Metroyla 14 duraklık yolculuğumuzdan sonra Monastiraki Meydanı'na oldukça yakın olan otelimize ulaştık. Otelde biraz yol yorgunluğumuzu attıktan sonra hem çevreyi keşfetmek hem de birşeyler yemek için kendimizi dışarıya attık. Süre de kısıtlı olunca, vakit kaybetmemeliydik!
İlk durağımız Monastiraki Meydanı ve meydandaki Pantanassa Kilisesi oldu. Bir Ortodoks kilisiesi olan Pantanassa, "Queen of All", yani Hepsinin Kraliçesi olarak biliniyor. Burada biraz vakit geçirdikten sonra, meydanın ve meydandaki keyifli ambiyansın tadını çıkardık. Ne olsa meydanlara hasret bir şehirden geliyoruz! Kafamızı kaldırdığımızda gördüklerimiz ise bizde yukarıya tırmanma isteği uyandırdı. Hadrian Kütüphanesi ve Roma Agorası’nın çevresinden yavaş yavaş Plaka'ya doğru yürüdük.
Yeri gelmişken, Plaka, Atina'nın en eski yerleşim bölgesi. Küçük dar sokaklarının bir çoğu araç trafiğine kapalı. Plaka'nın ara sokaklarında renkli ve eğlenceli bir sürü hediyelik eşya dükkanı, bol eğlenceli tavernalar ile takı ve mücevher alabileceğiniz bir çok mağaza var. Açıkçası burada dikkatinizi tek bir yerde toplamanız neredeyse imkansız.

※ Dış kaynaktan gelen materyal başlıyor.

(* ===== verification/UMallocOps.v ===== *)
(** * The user allocator on lists of blocks

    [fit] and [release] are first-fit allocation and release with merging on
    a plain list of blocks; the routines of malloc.c do the same to the
    headers in memory. *)

From S2P Require Import Prelude UMalloc UMallocSpec.

(** ** The reference *)

(** The first free block of at least [need] units, cut when two or more are
    left over; the address of its data. *)
Fixpoint fit (need a : Z) (bs : list block) : option (Z * list block) :=
  match bs with
  | [] => None
  | (q, u) :: bs' =>
      if negb u && (need <=? q) then
        Some (a + 8, if need + 2 <=? q then (need, true) :: (q - need, false) :: bs' else (q, true) :: bs')
      else prod_map id (cons (q, u)) <$> fit need (a + 8 * q) bs'
  end.

(** Two neighbours, one block when both are free. *)
Definition join (b : block) (bs : list block) : list block :=
  match b, bs with
  | (q, false), (q', false) :: bs' => (q + q', false) :: bs'
  | _, _ => b :: bs
  end.
Fixpoint release (x a : Z) (bs : list block) : list block :=
  match bs with
  | [] => []
  | (q, u) :: bs' =>
      if a + 8 =? x then join (q, false) bs' else join (q, u) (release x (a + 8 * q) bs')
  end.

(** The blocks in use: data address and size in bytes. *)
Fixpoint live (a : Z) (bs : list block) : gmap Z Z :=
  match bs with
  | [] => ∅
  | (q, u) :: bs' =>
      if (u : bool) then <[a + 8 := 8 * q - 8]> (live (a + 8 * q) bs') else live (a + 8 * q) bs'
  end.

(** No two free blocks next to each other. *)
Fixpoint merged (bs : list block) : Prop :=
  match bs with
  | (_, u) :: ((_, u') :: _) as bs' => (u = false → u' = true) ∧ merged bs'
  | _ => True
  end.

(** Sizes of at least one unit. *)
Definition sizes_ok (bs : list block) : Prop := Forall (λ b, 1 ≤ b.1) bs.
Lemma blocks_sizes W a p bs t : blocks W a p bs t → sizes_ok bs.
Proof.
  revert a p. induction bs as [|[q u] bs IH]; intros a p; simpl; [constructor|].
  intros (_ & _ & ? & H). constructor; [done|]. by eapply IH.
Qed.

Lemma live_range a bs x n : sizes_ok bs → live a bs !! x = Some n →
  a + 8 ≤ x ∧ 0 ≤ n ∧ x + n ≤ a + 8 * units bs ∧ (x - a) mod 8 = 0 ∧ n mod 8 = 0.
Proof.
  intros Hs. revert a. induction Hs as [|[q u] bs Hq Hs IH]; intros a; simpl; [done|]. simpl in Hq.
  assert (Hu : 0 ≤ units bs) by (clear - Hs; induction Hs as [|[q u] bs Hq Hs IH]; simpl in *; lia).
  assert (Hr : live (a + 8 * q) bs !! x = Some n → a + 8 ≤ x ∧ 0 ≤ n ∧ x + n ≤ a + 8 * (q + units bs) ∧
    (x - a) mod 8 = 0 ∧ n mod 8 = 0).
  { intros Hl. apply IH in Hl as (? & ? & ? & Hm & ?). split_and!; try lia.
    replace (x - a) with (x - (a + 8 * q) + q * 8) by lia. by rewrite Z.mod_add. }
  destruct u; [|done]. rewrite lookup_insert_Some. intros [[<- <-]|[_ Hl]]; [|by apply Hr].
  split_and!; try lia; [by replace (a + 8 - a) with 8 by lia|].
  replace (8 * q - 8) with ((q - 1) * 8) by lia. by apply Z.mod_mul.
Qed.
Lemma units_sizes bs : sizes_ok bs → 0 ≤ units bs.
Proof. induction 1 as [|[q u] bs Hq Hs IH]; simpl in *; lia. Qed.
Lemma live_app a bs bs' : live a (bs ++ bs') = live a bs ∪ live (a + 8 * units bs) bs'.
Proof.
  revert a. induction bs as [|[q u] bs IH]; intros a; simpl; [by rewrite Z.add_0_r, (left_id_L ∅ (∪))|].
  replace (a + 8 * (q + units bs)) with (a + 8 * q + 8 * units bs) by lia.
  destruct u; rewrite IH; [by rewrite insert_union_l|done].
Qed.
(** Blocks in use on the two sides of a point. *)
Lemma live_split a bs bs' x n : sizes_ok (bs ++ bs') → live a (bs ++ bs') !! x = Some n →
  live a bs !! x = Some n ∧ x + n ≤ a + 8 * units bs ∨
  live (a + 8 * units bs) bs' !! x = Some n ∧ a + 8 * units bs + 8 ≤ x.
Proof.
  intros Hs. apply Forall_app in Hs as [Hs Hs']. rewrite live_app, lookup_union_Some_raw. intros [Hl|[_ Hl]].
  - left. split; [done|]. apply live_range in Hl; [lia|done].
  - right. split; [done|]. apply live_range in Hl; [lia|done].
Qed.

Plaka, gerçek anlamda yaşayan ve insanı kendine çeken bir mahalle... Biz dar sokaklarda kaybola kaybola yürürken, yorulduğumuzu fark ettiğimizde Thespidos'a vardığımızı anladık. Gördüğümüz küçük bir meydanda oturduk ve sonunda leziz ama bir o kadar da tanıdık meze ve yemeklerin tadına bakmaya başladık. Cacığa oldukça benzeyen tzatziki ise tartışmasız favorimiz oldu :)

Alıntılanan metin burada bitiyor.